▶ _Required work_: Show every line below where "Stdlib" appears.

Records from a data source
↓
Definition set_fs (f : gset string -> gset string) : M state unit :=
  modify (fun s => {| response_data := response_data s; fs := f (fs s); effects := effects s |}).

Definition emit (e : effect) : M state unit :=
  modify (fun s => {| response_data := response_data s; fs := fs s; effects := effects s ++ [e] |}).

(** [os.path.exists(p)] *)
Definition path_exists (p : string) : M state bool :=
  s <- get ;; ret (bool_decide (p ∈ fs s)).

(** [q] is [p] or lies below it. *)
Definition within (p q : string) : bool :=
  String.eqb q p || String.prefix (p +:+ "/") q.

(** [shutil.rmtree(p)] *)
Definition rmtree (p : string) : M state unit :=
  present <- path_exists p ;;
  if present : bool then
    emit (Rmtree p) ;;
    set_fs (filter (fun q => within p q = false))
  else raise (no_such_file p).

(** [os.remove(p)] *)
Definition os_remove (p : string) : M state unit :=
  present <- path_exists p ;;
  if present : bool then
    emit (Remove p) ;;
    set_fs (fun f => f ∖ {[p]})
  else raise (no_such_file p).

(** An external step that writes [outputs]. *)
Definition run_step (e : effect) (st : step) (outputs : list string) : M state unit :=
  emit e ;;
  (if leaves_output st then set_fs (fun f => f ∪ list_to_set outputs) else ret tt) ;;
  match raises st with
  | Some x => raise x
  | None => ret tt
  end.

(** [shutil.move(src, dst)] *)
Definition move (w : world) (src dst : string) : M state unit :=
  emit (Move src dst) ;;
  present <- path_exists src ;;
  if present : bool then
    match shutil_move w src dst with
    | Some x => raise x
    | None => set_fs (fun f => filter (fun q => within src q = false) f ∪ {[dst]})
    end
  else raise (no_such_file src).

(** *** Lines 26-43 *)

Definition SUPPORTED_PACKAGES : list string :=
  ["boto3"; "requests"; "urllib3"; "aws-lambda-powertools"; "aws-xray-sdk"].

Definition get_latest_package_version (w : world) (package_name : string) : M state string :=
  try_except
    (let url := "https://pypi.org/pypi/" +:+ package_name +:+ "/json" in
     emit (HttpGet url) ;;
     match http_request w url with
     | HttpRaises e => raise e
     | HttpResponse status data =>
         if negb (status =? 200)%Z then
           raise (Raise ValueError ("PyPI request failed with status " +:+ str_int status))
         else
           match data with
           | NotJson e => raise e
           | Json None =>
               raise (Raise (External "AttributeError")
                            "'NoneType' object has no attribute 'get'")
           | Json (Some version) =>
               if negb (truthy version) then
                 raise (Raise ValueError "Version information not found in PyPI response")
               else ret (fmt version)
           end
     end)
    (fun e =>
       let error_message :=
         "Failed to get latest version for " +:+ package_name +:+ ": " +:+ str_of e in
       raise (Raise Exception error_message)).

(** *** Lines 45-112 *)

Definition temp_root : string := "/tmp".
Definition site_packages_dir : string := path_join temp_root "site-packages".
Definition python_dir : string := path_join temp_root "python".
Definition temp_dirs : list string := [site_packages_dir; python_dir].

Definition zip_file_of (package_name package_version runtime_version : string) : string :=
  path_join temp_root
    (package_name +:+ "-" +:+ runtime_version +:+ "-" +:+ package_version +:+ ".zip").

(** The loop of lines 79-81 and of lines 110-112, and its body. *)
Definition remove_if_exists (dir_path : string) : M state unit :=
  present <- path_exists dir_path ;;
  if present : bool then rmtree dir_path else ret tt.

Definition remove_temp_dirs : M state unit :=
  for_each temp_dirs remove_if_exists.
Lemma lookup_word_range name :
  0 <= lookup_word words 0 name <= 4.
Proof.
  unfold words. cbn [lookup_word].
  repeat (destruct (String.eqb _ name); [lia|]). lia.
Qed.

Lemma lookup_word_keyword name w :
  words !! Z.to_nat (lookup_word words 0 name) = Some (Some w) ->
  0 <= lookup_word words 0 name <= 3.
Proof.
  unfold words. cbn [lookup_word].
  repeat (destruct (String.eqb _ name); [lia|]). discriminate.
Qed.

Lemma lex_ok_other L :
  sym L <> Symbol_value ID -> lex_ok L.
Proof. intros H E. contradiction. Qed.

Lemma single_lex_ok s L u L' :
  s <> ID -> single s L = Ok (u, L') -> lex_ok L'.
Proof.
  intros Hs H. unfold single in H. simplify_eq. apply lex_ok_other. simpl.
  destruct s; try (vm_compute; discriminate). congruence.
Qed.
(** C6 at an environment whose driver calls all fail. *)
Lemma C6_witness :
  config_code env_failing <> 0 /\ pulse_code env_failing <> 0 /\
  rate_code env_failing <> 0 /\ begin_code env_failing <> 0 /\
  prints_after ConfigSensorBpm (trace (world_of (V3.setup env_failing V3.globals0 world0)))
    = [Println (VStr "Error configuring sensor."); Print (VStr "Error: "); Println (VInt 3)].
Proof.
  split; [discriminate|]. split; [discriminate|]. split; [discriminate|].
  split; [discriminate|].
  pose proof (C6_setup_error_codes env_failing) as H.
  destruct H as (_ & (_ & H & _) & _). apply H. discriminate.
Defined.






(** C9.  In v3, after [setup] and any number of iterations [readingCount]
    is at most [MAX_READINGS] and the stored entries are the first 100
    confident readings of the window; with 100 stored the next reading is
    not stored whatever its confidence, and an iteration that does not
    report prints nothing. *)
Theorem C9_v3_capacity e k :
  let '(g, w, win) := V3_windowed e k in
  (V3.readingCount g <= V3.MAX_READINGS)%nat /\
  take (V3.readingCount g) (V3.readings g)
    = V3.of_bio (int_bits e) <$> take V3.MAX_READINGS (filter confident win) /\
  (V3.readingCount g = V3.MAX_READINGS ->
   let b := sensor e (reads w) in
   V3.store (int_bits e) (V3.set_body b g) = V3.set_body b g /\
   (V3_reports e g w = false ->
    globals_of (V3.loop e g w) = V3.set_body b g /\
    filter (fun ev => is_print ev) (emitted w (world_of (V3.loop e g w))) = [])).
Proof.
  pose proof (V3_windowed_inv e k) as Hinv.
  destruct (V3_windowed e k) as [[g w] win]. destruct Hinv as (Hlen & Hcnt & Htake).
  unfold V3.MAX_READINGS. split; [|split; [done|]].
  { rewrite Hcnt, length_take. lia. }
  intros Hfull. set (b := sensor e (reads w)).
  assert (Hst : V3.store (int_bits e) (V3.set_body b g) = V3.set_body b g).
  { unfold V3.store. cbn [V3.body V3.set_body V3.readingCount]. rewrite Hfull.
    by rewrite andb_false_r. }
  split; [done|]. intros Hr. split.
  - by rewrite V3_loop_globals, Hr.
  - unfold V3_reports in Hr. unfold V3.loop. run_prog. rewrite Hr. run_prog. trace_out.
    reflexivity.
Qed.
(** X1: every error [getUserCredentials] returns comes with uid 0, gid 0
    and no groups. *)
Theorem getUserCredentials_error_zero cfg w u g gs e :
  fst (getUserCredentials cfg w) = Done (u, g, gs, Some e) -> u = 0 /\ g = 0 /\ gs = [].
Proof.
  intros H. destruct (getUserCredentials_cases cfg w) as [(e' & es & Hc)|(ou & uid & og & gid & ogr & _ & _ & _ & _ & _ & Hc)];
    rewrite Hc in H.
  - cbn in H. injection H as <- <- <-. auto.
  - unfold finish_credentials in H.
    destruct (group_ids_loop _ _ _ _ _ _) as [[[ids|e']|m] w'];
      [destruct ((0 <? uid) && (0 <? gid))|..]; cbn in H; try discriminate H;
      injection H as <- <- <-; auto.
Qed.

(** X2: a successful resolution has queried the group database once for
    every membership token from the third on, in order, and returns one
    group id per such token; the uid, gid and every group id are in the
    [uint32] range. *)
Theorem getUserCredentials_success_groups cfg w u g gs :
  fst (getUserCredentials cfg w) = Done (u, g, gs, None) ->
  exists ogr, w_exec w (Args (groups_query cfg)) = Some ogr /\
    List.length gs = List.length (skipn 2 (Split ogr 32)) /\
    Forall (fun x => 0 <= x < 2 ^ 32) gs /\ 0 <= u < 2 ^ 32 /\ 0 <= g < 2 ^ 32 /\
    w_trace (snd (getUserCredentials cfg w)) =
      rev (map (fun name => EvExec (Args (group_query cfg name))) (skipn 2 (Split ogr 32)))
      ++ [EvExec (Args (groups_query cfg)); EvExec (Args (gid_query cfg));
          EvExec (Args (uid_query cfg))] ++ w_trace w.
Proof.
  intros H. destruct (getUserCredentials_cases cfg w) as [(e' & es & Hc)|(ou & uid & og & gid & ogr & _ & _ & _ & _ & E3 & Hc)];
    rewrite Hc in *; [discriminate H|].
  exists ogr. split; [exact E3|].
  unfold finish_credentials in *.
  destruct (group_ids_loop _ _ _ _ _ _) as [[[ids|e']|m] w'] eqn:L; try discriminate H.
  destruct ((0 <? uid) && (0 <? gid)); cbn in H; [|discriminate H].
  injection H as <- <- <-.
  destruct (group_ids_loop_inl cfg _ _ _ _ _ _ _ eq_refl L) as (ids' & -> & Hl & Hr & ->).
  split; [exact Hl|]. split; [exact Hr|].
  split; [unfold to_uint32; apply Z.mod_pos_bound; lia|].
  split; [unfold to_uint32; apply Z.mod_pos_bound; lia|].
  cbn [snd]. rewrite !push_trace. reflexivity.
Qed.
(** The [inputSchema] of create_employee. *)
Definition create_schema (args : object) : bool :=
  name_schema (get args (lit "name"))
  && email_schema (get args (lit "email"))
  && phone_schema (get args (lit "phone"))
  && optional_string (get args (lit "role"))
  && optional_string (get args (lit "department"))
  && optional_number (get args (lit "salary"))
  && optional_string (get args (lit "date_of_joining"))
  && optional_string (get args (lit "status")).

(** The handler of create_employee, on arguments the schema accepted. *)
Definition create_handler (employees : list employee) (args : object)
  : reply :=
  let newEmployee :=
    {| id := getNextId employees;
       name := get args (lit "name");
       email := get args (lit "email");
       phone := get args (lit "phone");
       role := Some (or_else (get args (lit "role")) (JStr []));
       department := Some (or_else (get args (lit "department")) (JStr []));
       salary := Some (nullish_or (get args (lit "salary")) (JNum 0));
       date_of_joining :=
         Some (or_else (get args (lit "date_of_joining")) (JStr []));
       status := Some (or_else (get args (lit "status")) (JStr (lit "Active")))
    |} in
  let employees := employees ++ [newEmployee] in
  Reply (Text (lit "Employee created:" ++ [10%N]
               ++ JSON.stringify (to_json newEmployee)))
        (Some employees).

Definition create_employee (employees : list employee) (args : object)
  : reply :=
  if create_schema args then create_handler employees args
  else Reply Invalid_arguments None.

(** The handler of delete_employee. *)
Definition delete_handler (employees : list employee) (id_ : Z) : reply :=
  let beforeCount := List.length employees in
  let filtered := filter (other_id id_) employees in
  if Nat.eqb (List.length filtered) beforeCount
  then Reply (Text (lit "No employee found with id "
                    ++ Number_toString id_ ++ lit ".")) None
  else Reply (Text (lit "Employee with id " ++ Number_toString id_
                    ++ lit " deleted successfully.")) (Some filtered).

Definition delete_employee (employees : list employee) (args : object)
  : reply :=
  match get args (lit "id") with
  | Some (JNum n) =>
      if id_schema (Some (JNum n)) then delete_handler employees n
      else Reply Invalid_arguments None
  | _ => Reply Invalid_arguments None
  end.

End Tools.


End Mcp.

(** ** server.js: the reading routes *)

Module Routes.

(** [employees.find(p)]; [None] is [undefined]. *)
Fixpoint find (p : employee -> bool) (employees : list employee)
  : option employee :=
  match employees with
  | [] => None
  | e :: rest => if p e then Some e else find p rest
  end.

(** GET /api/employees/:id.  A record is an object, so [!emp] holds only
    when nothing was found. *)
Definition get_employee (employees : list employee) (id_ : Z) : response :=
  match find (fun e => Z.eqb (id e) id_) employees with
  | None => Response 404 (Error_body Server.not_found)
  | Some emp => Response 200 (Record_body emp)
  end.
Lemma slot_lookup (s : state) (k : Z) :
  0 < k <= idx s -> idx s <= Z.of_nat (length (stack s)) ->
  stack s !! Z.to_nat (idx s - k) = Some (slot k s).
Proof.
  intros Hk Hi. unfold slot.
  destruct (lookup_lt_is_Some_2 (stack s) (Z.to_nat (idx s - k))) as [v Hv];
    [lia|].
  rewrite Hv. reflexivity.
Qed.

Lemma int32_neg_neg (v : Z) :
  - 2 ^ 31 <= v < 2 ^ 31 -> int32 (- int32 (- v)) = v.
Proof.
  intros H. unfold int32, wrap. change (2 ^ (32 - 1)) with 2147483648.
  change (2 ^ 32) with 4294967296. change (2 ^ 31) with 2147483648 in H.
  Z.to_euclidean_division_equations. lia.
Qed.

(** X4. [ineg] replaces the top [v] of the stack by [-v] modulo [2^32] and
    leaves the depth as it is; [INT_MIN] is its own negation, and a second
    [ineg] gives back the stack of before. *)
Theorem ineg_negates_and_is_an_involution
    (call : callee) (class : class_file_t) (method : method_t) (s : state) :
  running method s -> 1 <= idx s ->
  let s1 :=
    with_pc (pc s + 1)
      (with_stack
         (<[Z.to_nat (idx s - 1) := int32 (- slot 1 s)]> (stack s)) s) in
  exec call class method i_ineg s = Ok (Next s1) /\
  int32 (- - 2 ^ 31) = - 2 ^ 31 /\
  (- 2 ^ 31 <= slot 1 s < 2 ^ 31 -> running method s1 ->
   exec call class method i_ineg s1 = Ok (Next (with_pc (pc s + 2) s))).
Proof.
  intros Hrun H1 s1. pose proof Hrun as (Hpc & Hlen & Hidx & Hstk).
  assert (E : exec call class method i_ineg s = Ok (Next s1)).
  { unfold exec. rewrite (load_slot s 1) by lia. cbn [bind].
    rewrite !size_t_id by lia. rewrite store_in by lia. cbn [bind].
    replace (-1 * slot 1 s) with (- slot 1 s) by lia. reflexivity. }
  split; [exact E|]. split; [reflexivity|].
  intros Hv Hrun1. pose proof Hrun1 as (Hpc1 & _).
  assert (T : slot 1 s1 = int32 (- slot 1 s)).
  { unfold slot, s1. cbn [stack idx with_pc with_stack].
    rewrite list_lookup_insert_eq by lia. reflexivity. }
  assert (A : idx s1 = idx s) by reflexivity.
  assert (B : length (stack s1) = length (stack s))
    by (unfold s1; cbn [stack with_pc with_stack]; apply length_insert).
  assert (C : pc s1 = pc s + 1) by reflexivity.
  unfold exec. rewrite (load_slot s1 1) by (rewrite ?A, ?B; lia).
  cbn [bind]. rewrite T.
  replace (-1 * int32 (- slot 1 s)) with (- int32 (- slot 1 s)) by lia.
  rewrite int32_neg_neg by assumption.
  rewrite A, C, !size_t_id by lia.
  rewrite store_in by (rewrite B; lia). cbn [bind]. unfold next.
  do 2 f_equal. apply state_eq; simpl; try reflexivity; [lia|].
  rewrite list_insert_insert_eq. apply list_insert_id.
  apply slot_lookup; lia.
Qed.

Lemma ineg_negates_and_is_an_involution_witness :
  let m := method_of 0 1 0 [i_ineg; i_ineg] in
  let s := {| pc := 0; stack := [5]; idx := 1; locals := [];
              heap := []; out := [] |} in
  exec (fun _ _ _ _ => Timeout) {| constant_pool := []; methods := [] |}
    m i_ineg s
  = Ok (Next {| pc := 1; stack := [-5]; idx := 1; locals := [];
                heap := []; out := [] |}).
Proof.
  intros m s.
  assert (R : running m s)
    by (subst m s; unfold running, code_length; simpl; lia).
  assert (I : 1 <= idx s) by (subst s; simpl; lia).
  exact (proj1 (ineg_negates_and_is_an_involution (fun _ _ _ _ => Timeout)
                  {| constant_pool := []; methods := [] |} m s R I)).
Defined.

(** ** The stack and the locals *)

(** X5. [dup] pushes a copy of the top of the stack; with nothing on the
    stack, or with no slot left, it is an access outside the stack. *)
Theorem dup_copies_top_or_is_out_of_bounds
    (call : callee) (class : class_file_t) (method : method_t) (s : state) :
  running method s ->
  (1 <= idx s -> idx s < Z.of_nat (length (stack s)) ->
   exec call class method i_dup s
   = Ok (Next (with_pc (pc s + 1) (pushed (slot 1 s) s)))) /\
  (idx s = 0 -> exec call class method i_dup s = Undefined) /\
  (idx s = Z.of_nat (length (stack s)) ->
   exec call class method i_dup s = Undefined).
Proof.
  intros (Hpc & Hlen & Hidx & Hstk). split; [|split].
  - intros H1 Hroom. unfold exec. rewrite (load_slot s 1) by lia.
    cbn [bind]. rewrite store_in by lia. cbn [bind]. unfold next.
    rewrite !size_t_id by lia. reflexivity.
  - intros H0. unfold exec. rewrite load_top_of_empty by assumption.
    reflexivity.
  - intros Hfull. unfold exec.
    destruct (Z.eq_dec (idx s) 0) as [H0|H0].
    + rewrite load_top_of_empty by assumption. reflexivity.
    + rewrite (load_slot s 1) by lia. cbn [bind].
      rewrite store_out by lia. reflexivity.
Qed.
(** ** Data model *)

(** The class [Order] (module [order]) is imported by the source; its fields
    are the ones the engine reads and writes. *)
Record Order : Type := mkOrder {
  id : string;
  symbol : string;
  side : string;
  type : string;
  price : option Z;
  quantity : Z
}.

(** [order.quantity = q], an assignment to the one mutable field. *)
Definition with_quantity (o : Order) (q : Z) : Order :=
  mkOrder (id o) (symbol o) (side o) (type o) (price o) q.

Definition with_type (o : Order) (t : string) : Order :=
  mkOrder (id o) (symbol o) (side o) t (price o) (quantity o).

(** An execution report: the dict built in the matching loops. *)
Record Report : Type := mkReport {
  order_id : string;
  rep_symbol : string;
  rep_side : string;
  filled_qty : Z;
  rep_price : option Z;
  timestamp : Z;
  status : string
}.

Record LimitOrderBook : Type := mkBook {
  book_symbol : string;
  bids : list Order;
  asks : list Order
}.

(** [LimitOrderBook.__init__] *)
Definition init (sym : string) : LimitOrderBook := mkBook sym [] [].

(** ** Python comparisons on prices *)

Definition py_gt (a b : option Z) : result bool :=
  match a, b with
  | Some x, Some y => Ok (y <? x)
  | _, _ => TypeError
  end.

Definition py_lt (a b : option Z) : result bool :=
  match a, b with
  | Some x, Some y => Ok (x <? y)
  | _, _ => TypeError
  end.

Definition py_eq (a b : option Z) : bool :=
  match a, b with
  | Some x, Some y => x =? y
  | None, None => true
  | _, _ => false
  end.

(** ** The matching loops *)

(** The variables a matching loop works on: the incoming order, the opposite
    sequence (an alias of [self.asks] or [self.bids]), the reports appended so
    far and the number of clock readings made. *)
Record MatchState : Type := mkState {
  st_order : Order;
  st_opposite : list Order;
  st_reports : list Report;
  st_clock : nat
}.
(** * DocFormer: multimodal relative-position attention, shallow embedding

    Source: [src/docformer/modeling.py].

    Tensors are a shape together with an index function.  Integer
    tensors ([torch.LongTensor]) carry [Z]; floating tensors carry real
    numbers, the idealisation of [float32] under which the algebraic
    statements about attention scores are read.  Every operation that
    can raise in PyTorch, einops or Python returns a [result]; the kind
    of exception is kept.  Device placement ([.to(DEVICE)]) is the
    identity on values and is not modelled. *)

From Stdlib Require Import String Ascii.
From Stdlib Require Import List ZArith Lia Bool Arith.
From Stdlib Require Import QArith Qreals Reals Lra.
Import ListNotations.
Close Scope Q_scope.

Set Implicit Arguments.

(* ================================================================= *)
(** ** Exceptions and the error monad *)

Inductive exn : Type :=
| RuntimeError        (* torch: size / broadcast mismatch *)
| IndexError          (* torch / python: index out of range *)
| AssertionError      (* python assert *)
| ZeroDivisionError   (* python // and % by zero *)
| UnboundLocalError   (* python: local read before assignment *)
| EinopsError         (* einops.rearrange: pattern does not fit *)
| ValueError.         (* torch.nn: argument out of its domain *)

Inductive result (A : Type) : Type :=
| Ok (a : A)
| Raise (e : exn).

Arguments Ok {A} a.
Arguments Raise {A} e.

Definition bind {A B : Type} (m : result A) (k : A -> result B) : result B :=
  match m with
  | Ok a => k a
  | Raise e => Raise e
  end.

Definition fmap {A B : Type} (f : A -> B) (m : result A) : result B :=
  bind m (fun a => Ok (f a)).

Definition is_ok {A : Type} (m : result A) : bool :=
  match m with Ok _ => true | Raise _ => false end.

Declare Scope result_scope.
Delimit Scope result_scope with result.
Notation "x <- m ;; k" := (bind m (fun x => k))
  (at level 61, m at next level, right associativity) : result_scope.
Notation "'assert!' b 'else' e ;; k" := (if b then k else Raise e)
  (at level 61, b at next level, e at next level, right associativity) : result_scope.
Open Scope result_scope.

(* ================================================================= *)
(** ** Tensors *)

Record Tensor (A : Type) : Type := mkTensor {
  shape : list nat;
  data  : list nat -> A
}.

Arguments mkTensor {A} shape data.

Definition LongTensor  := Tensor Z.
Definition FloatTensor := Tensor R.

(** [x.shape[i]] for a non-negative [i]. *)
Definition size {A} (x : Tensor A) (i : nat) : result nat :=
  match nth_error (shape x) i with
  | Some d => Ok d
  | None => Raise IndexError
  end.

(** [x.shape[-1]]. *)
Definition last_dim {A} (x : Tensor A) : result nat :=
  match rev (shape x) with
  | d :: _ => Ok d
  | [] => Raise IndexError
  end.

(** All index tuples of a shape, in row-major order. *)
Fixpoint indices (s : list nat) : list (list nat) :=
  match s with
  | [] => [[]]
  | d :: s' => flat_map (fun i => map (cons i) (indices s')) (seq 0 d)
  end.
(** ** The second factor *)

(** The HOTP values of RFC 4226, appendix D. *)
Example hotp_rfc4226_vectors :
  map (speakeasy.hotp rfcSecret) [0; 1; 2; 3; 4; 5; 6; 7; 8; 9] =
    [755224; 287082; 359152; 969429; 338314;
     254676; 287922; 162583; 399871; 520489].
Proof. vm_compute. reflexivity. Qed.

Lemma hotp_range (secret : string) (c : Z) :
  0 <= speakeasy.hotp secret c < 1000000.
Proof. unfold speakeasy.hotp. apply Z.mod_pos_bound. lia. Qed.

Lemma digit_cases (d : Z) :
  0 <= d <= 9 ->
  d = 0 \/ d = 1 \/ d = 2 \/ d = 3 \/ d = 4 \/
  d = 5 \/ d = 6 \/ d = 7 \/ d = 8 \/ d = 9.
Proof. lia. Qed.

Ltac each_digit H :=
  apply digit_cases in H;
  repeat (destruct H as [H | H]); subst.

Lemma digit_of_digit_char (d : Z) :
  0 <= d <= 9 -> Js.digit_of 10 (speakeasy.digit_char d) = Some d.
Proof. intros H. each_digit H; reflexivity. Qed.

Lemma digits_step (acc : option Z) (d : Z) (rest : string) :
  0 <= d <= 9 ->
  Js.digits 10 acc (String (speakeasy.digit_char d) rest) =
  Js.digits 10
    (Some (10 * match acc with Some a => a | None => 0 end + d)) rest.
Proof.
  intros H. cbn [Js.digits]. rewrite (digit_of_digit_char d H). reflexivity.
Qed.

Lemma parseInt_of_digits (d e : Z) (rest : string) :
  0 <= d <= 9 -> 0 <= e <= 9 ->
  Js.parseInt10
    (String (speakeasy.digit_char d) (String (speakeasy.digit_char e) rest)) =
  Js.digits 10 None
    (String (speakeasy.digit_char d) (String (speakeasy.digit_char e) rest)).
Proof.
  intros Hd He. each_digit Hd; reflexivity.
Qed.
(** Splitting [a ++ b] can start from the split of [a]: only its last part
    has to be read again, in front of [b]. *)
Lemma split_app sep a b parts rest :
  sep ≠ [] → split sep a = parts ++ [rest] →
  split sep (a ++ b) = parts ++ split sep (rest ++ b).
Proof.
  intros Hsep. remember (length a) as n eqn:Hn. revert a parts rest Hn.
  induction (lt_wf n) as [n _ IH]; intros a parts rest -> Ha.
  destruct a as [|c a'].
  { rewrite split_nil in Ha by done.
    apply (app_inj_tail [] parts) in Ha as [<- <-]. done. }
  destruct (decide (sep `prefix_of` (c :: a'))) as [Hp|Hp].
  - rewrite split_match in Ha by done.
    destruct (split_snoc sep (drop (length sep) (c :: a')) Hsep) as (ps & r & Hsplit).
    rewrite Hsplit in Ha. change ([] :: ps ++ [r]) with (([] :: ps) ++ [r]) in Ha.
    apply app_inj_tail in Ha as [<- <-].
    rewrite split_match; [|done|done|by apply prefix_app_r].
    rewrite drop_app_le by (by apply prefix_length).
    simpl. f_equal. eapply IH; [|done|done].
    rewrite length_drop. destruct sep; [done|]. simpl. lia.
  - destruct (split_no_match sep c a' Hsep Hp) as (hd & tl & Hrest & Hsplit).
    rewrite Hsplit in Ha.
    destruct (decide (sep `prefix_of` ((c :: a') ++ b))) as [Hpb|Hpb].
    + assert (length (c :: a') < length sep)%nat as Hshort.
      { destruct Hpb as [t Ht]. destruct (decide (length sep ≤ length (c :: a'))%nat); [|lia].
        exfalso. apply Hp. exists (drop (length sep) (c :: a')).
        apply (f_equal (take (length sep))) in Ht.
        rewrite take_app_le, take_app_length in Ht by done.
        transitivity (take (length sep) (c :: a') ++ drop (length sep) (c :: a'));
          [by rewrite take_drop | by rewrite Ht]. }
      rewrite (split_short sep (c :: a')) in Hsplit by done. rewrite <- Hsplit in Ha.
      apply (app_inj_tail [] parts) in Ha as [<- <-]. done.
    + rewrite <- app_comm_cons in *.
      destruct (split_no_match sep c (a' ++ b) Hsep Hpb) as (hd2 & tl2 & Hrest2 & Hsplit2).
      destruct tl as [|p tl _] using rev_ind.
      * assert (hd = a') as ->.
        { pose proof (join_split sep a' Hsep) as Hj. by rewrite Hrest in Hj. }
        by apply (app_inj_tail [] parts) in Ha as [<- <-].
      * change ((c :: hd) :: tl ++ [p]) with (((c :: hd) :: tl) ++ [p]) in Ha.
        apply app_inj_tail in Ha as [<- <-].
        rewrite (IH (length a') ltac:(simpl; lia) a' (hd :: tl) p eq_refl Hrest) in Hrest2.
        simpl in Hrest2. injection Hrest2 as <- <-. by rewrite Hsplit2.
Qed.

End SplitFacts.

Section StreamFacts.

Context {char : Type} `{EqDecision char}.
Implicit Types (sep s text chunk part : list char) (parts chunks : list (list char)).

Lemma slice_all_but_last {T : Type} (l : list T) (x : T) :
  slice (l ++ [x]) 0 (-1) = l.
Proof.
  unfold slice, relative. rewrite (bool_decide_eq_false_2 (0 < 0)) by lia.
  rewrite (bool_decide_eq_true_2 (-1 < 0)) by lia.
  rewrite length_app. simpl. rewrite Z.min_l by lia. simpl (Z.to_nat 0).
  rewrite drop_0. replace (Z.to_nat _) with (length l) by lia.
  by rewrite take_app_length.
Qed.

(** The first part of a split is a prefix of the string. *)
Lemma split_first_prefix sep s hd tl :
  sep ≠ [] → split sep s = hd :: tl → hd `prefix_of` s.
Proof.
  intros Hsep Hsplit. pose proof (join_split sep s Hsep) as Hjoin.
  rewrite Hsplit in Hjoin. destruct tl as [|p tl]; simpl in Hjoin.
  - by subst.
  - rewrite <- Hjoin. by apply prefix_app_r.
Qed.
↑
▶ _Solution for this exercise_:
From Stdlib Require Import String Ascii.
From Stdlib Require Import List ZArith Lia Bool Arith.
From Stdlib Require Import QArith Qreals Reals Lra.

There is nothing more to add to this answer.